Among the lines below, take the one holding "None => x00", the one holding "HexadecimalString.NilZero.string_of_uint (N.to_hex_uint (Z.to_N", and all lines between them. Set them down exactly.

===============

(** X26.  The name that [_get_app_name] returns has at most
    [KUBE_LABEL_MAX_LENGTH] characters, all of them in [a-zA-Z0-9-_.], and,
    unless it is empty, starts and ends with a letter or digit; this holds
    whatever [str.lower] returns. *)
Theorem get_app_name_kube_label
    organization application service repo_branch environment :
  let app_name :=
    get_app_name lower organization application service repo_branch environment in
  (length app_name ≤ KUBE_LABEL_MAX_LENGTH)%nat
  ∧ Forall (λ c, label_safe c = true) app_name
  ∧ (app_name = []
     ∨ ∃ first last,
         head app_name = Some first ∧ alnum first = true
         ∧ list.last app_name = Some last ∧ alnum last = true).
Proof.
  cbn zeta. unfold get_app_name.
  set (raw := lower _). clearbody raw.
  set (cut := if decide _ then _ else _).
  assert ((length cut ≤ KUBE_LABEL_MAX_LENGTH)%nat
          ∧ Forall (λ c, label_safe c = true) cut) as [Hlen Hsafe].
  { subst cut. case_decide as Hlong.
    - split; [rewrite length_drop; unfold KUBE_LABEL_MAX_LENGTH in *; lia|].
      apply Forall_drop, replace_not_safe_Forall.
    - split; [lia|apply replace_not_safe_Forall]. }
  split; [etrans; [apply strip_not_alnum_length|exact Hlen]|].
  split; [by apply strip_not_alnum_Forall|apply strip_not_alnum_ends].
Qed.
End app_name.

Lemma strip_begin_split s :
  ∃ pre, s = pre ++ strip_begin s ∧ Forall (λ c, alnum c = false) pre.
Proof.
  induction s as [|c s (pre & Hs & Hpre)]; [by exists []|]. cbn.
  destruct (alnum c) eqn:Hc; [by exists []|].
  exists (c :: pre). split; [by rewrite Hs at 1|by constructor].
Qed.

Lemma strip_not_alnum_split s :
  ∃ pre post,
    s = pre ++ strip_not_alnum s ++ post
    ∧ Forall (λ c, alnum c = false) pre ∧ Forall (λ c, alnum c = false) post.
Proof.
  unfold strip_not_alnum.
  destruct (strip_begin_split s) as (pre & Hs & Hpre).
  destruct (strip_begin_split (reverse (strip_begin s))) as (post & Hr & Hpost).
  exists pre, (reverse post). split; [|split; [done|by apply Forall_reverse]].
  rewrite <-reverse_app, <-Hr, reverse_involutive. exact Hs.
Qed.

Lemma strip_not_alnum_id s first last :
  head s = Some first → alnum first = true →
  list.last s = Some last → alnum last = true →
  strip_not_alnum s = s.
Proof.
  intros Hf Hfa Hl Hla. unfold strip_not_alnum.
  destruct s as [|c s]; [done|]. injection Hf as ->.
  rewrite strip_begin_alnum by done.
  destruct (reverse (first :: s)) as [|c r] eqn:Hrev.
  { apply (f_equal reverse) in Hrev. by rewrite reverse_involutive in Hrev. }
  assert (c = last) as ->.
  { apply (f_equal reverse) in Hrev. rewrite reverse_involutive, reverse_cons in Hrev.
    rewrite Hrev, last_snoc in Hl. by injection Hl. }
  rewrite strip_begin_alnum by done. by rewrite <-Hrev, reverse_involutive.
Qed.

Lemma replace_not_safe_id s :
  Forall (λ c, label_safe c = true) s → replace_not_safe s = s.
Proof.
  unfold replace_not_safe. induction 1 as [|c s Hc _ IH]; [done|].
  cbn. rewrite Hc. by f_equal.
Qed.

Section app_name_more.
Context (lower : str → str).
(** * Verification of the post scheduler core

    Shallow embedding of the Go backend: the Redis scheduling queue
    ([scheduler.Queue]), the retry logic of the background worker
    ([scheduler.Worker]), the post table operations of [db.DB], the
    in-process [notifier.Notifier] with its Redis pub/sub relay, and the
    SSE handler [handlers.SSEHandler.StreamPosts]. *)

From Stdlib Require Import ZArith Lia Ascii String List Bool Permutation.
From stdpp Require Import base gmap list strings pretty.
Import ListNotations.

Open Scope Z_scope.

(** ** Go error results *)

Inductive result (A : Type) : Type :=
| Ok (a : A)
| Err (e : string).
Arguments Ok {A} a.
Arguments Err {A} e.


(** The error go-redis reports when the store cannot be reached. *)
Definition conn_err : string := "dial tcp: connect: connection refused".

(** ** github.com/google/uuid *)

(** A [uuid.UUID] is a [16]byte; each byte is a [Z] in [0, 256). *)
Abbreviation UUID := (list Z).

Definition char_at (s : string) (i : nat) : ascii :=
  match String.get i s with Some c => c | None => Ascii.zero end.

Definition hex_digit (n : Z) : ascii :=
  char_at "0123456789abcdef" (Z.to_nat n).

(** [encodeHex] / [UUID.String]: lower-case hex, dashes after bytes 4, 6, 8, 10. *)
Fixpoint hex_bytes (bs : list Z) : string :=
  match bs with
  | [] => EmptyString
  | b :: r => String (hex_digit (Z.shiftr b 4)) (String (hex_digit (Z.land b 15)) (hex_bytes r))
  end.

===============

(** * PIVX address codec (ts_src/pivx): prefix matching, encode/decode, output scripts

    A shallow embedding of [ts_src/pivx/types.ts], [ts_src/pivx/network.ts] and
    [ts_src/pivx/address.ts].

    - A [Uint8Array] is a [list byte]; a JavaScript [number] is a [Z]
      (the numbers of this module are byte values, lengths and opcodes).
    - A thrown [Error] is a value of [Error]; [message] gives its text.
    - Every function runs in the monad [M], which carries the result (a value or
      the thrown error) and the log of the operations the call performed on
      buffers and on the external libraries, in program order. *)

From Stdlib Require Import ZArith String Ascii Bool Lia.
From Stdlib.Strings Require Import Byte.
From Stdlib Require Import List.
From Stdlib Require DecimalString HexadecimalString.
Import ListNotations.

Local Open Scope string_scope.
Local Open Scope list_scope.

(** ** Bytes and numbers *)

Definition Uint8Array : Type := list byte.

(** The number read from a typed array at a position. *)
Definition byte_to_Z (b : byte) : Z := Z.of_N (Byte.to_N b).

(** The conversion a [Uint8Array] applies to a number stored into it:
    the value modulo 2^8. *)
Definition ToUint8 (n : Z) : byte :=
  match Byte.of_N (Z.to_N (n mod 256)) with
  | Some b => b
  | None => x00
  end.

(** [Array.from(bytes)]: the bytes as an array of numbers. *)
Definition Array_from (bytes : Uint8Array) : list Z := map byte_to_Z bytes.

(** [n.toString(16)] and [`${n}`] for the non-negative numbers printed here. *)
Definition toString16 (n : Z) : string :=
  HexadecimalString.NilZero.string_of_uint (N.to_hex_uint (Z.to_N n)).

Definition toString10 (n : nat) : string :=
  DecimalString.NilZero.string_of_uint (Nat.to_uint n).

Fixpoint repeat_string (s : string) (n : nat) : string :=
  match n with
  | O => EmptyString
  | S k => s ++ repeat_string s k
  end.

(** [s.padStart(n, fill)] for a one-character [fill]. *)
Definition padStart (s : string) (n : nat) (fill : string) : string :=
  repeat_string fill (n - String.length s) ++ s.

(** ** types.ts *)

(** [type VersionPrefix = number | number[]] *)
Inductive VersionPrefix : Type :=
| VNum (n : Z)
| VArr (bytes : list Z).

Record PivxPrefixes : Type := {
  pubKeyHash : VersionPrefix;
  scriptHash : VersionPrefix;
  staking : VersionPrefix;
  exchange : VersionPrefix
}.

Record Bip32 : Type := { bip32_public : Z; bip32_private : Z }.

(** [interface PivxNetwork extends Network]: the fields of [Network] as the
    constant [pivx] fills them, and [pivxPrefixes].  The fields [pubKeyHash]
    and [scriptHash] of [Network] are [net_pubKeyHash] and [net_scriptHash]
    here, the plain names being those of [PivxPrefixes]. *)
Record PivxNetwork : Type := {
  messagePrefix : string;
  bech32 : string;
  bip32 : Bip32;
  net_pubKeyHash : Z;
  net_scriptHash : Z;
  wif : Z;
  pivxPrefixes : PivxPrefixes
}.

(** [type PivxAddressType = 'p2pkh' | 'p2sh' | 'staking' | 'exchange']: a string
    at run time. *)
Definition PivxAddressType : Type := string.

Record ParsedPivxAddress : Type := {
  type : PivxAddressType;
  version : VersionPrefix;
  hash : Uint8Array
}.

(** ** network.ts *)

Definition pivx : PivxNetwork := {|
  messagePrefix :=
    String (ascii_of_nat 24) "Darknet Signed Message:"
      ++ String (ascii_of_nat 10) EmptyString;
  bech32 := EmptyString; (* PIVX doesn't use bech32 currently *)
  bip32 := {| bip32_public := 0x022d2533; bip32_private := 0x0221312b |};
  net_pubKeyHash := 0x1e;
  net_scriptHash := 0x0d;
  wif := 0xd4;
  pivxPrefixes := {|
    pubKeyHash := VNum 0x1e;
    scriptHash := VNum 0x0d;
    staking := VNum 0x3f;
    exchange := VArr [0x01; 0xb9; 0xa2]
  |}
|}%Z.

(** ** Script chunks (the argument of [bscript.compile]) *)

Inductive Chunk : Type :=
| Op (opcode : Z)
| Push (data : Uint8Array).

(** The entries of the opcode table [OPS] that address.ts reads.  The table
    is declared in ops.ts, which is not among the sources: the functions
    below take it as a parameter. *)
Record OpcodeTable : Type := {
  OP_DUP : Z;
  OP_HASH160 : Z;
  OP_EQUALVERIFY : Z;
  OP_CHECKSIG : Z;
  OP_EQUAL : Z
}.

===============

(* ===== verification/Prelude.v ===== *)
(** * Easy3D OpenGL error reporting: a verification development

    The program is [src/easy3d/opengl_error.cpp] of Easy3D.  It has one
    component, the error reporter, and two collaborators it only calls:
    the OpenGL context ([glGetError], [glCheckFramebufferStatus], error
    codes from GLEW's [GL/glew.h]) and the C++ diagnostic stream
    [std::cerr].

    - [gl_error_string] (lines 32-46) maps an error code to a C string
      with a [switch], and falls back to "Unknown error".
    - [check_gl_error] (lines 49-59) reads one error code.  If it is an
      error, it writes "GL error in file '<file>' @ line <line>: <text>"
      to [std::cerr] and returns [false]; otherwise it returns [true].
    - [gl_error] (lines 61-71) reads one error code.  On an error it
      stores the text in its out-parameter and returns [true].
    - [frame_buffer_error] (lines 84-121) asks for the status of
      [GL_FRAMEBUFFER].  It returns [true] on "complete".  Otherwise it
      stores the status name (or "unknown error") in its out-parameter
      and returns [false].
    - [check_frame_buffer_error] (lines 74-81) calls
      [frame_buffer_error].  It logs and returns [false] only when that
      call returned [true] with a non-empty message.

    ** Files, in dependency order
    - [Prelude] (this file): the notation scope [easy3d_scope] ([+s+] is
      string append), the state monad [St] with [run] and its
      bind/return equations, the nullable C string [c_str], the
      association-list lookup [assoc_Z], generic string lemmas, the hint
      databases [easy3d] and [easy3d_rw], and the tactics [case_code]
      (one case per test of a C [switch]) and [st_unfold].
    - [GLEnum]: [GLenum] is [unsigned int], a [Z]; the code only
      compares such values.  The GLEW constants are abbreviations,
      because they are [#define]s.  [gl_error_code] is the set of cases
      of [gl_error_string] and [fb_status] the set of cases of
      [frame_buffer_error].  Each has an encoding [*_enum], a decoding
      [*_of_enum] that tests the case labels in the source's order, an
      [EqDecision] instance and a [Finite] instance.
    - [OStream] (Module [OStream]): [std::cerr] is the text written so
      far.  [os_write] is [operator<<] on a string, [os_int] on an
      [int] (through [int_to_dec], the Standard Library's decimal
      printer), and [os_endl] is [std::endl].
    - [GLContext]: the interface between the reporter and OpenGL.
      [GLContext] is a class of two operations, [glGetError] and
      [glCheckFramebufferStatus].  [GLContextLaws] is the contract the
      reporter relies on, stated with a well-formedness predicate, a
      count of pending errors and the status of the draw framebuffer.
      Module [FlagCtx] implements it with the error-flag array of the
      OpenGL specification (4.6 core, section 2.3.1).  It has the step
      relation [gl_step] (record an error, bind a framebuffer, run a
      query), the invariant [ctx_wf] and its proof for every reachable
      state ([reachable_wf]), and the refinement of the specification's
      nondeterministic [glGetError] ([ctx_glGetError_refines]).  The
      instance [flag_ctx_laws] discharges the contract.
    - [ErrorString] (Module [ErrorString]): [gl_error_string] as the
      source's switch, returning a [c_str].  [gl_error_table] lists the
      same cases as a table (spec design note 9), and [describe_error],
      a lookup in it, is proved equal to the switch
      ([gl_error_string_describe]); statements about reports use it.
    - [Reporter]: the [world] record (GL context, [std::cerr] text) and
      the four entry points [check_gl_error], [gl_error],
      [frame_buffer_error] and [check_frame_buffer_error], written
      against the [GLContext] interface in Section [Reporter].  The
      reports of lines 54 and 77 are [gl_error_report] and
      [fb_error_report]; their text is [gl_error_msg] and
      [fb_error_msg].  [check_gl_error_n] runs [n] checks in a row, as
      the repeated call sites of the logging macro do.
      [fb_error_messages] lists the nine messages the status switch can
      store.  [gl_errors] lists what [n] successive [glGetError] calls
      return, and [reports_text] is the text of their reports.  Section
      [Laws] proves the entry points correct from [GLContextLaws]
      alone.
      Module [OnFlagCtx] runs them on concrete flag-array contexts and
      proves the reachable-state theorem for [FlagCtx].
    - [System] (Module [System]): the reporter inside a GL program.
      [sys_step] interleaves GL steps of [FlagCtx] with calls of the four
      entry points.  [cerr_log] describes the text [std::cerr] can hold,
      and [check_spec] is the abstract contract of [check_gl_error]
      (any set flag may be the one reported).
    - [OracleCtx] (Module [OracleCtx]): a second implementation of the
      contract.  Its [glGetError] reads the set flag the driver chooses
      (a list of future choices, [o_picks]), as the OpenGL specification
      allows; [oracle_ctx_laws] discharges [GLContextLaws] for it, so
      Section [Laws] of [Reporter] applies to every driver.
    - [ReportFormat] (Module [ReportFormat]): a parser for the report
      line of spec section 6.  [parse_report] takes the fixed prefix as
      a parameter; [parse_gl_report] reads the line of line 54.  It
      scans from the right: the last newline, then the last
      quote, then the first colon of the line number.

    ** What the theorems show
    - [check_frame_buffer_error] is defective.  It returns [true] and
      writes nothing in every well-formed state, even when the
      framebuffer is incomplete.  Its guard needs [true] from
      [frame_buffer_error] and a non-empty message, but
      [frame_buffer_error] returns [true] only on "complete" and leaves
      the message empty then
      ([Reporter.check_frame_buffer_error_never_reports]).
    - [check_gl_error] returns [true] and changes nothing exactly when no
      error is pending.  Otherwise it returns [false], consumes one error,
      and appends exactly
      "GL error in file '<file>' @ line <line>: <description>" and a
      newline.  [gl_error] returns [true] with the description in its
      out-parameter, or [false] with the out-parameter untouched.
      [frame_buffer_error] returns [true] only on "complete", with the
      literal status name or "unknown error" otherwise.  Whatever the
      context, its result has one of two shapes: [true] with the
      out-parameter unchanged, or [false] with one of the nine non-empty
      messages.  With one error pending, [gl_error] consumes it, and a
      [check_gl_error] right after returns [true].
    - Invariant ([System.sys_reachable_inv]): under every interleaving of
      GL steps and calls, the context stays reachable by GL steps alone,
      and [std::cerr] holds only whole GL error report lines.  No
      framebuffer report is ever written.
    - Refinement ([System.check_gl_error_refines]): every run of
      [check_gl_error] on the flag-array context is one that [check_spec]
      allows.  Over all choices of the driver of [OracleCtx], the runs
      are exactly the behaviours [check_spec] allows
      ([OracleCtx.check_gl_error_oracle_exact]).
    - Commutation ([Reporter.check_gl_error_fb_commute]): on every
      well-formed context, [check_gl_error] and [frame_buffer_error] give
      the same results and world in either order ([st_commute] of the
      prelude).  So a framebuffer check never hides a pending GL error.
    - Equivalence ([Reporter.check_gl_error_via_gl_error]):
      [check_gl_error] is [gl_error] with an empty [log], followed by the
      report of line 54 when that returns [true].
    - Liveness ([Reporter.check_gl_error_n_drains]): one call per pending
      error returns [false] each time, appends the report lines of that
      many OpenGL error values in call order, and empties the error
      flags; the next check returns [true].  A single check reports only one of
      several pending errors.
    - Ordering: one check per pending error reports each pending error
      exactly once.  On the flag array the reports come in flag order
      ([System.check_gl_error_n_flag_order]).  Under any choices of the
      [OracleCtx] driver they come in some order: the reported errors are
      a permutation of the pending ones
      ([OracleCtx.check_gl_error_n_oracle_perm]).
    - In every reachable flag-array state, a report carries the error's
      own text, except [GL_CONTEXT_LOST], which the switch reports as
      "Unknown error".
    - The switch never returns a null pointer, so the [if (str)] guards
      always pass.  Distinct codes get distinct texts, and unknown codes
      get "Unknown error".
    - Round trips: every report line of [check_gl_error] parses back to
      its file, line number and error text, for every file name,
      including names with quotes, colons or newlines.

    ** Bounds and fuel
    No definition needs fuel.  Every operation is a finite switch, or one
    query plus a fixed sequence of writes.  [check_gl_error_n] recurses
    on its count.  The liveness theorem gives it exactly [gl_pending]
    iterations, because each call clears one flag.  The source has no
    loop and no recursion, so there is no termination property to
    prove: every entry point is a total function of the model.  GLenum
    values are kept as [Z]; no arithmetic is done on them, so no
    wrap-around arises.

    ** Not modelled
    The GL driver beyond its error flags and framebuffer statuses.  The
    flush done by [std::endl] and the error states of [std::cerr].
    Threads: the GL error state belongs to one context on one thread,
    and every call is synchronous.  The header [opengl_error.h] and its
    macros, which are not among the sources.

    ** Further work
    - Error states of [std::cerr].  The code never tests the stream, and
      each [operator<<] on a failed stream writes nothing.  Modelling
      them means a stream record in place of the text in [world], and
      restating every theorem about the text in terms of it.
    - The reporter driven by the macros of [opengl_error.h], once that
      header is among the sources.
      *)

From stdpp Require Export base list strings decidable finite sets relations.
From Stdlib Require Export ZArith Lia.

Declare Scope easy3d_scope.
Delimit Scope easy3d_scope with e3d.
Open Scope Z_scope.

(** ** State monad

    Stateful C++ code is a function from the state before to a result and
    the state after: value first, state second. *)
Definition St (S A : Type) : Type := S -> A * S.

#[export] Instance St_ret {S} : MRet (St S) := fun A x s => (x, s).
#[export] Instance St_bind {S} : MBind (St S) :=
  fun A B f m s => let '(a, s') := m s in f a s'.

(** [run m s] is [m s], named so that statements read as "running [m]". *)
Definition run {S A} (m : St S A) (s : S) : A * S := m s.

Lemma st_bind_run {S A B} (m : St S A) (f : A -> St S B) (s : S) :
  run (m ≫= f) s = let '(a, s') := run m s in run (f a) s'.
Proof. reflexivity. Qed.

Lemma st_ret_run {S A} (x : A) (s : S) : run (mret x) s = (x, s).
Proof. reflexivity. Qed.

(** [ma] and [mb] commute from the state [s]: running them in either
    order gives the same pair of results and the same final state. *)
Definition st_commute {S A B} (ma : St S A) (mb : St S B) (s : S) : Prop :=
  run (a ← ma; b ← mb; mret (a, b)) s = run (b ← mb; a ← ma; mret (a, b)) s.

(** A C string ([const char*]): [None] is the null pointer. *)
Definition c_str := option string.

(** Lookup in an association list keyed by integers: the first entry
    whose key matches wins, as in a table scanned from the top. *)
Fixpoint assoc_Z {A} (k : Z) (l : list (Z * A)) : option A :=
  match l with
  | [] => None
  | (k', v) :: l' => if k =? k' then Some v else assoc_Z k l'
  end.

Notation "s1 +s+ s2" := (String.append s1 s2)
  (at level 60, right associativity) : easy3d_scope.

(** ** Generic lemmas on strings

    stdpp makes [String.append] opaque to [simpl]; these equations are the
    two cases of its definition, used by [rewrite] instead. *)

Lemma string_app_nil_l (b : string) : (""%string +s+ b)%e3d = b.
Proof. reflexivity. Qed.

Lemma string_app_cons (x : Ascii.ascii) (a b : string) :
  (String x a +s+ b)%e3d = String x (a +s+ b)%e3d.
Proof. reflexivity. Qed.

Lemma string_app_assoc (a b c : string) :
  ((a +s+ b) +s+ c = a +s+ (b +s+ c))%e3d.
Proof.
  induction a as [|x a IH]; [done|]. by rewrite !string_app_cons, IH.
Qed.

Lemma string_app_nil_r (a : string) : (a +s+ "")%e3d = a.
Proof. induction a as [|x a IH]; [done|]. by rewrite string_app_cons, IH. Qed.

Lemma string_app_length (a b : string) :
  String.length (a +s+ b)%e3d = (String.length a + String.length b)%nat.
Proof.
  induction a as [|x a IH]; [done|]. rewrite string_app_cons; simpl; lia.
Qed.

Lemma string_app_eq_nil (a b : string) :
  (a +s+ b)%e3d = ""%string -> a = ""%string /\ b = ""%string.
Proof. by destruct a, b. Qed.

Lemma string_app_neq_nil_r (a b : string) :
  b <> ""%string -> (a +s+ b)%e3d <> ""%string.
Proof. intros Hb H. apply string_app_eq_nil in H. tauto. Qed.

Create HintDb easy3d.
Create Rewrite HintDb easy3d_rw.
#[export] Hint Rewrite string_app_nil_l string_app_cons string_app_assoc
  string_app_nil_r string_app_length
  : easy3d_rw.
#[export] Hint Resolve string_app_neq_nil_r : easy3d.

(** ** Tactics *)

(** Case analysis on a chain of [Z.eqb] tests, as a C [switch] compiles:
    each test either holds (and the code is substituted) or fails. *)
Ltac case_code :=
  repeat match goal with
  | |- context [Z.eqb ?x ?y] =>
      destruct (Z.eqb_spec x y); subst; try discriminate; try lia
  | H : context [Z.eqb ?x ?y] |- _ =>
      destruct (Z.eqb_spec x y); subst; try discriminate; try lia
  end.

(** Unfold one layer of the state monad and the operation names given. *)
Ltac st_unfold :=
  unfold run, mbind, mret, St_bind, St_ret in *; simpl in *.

===============

RESULT OF THIS TASK:
  | None => x00
  end.

(** [Array.from(bytes)]: the bytes as an array of numbers. *)
Definition Array_from (bytes : Uint8Array) : list Z := map byte_to_Z bytes.

(** [n.toString(16)] and [`${n}`] for the non-negative numbers printed here. *)
Definition toString16 (n : Z) : string :=
  HexadecimalString.NilZero.string_of_uint (N.to_hex_uint (Z.to_N n)).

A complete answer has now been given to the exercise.